- **Directions**
Only one stretch of the data below is needed. Output the lines from the one with "let rk := if err" up to and including the one with "then Some (rd_kafka_txn_schedule_register_partitions", exactly as they stand.

- **Records provided**
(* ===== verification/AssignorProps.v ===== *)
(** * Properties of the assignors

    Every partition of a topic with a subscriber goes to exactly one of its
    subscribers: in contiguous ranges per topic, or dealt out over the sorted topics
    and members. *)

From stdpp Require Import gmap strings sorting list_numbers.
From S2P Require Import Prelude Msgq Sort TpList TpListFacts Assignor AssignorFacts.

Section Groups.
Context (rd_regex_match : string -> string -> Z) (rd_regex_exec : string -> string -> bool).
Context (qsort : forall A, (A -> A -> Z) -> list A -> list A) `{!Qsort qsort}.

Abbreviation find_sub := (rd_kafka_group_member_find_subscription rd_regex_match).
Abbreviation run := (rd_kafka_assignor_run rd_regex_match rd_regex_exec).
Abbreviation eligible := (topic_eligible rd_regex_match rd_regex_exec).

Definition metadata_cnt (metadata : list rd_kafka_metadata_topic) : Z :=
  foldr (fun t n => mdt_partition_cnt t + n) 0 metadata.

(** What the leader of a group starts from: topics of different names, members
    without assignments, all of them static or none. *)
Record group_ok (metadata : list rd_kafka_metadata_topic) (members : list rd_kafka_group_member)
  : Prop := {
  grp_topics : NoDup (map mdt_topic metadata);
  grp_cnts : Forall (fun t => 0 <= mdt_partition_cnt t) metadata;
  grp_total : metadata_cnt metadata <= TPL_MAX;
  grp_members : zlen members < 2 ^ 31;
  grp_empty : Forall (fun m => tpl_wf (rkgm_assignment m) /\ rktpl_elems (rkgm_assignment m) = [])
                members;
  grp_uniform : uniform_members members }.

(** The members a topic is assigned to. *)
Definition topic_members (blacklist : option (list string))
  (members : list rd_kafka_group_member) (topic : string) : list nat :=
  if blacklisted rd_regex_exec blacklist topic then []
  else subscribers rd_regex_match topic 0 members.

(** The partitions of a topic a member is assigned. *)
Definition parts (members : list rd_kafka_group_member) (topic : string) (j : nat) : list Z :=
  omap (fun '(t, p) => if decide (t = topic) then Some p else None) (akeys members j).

...

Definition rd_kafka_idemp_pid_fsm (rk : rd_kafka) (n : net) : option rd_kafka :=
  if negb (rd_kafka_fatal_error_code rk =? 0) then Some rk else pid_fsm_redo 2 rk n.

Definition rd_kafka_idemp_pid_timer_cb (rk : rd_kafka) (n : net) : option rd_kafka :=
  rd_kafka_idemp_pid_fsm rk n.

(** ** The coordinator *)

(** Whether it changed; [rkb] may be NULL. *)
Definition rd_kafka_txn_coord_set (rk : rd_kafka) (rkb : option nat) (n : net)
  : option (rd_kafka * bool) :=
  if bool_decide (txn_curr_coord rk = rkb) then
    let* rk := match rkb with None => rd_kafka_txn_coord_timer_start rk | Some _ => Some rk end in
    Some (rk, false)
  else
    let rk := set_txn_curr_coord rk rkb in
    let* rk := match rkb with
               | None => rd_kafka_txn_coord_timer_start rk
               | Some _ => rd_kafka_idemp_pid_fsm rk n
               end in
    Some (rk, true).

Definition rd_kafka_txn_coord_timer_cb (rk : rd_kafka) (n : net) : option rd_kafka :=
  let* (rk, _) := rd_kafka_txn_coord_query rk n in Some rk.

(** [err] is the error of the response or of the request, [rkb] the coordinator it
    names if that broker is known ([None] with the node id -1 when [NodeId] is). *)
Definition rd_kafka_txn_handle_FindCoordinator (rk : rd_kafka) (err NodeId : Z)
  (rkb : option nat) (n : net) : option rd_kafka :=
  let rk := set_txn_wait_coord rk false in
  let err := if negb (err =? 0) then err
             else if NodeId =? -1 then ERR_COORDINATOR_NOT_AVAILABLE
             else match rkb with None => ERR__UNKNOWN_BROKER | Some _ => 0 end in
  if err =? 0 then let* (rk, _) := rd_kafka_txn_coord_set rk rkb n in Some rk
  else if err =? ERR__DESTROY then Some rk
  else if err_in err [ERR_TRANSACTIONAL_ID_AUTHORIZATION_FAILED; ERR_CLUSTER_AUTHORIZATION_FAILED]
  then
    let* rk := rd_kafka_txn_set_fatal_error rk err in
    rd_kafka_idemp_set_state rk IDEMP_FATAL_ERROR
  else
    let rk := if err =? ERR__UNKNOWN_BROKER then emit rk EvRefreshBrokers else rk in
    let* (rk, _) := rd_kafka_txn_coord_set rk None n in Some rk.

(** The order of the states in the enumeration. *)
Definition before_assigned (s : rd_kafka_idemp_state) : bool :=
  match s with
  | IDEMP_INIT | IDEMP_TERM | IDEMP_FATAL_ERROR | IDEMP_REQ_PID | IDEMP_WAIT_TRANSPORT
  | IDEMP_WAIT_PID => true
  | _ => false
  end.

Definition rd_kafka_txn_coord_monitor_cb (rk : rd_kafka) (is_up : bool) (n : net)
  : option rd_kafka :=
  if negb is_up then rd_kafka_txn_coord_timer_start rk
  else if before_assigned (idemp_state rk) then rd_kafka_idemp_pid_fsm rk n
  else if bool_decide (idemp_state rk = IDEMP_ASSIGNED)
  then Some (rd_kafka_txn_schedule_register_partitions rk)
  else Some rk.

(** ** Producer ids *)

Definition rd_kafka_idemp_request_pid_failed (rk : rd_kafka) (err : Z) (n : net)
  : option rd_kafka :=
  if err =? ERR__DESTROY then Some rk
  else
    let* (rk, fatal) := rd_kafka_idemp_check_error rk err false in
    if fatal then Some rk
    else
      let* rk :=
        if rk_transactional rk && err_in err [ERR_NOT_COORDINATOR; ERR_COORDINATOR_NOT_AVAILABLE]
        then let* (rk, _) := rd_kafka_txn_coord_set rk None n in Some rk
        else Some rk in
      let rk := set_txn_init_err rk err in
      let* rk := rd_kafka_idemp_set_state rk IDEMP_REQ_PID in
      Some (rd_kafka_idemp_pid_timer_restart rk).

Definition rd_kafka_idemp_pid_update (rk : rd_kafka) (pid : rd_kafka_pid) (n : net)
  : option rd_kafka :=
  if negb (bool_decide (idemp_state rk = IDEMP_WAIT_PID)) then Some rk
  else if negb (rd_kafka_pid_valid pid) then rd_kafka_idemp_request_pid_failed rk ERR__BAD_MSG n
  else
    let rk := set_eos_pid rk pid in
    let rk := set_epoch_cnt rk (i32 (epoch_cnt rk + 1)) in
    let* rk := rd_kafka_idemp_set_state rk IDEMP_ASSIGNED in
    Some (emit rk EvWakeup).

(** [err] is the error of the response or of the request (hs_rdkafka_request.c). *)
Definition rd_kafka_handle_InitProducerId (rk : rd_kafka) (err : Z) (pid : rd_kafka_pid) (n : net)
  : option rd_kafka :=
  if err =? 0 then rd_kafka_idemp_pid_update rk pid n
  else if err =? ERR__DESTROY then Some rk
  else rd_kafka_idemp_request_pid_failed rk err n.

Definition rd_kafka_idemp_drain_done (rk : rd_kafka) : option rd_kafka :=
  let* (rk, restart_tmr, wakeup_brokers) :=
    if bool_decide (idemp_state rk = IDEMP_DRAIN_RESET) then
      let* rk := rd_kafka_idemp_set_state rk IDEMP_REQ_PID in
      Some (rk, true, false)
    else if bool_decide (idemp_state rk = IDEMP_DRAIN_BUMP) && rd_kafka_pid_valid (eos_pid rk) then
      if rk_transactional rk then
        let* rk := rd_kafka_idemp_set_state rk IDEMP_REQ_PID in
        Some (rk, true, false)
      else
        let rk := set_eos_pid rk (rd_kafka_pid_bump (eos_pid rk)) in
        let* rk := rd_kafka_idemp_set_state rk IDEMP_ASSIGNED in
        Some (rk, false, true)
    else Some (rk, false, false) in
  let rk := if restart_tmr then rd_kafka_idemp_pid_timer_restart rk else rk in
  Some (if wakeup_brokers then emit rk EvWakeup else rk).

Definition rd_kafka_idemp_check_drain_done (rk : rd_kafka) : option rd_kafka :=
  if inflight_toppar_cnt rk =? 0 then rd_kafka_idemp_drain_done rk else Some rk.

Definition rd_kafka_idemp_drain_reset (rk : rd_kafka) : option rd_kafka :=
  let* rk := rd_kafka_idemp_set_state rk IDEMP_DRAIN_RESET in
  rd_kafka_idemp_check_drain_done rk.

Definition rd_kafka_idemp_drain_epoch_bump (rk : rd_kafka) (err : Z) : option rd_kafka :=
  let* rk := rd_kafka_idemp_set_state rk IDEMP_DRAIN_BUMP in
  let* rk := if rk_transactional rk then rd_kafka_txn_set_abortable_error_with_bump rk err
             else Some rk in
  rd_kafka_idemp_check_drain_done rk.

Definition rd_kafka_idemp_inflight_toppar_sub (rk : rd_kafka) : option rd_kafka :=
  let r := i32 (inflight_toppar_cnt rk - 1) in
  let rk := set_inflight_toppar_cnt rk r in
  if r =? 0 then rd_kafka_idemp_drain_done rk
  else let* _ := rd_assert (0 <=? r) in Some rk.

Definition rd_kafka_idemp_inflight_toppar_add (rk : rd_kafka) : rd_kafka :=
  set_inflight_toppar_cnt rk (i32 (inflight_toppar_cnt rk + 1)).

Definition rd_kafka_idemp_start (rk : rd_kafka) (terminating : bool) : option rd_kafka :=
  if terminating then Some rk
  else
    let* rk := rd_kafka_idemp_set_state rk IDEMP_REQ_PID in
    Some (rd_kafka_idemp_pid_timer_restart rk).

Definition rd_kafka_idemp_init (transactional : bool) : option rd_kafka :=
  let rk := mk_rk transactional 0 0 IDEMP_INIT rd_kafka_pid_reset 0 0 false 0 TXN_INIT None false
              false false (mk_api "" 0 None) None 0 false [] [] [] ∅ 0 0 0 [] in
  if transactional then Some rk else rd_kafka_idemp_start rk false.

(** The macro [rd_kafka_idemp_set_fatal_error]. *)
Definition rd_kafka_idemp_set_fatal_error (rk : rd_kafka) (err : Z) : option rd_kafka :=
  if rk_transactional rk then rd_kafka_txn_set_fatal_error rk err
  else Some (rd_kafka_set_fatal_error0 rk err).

- **Result of the task**
    let rk := if err =? ERR__UNKNOWN_BROKER then emit rk EvRefreshBrokers else rk in
    let* (rk, _) := rd_kafka_txn_coord_set rk None n in Some rk.

(** The order of the states in the enumeration. *)
Definition before_assigned (s : rd_kafka_idemp_state) : bool :=
  match s with
  | IDEMP_INIT | IDEMP_TERM | IDEMP_FATAL_ERROR | IDEMP_REQ_PID | IDEMP_WAIT_TRANSPORT
  | IDEMP_WAIT_PID => true
  | _ => false
  end.

Definition rd_kafka_txn_coord_monitor_cb (rk : rd_kafka) (is_up : bool) (n : net)
  : option rd_kafka :=
  if negb is_up then rd_kafka_txn_coord_timer_start rk
  else if before_assigned (idemp_state rk) then rd_kafka_idemp_pid_fsm rk n
  else if bool_decide (idemp_state rk = IDEMP_ASSIGNED)
  then Some (rd_kafka_txn_schedule_register_partitions rk)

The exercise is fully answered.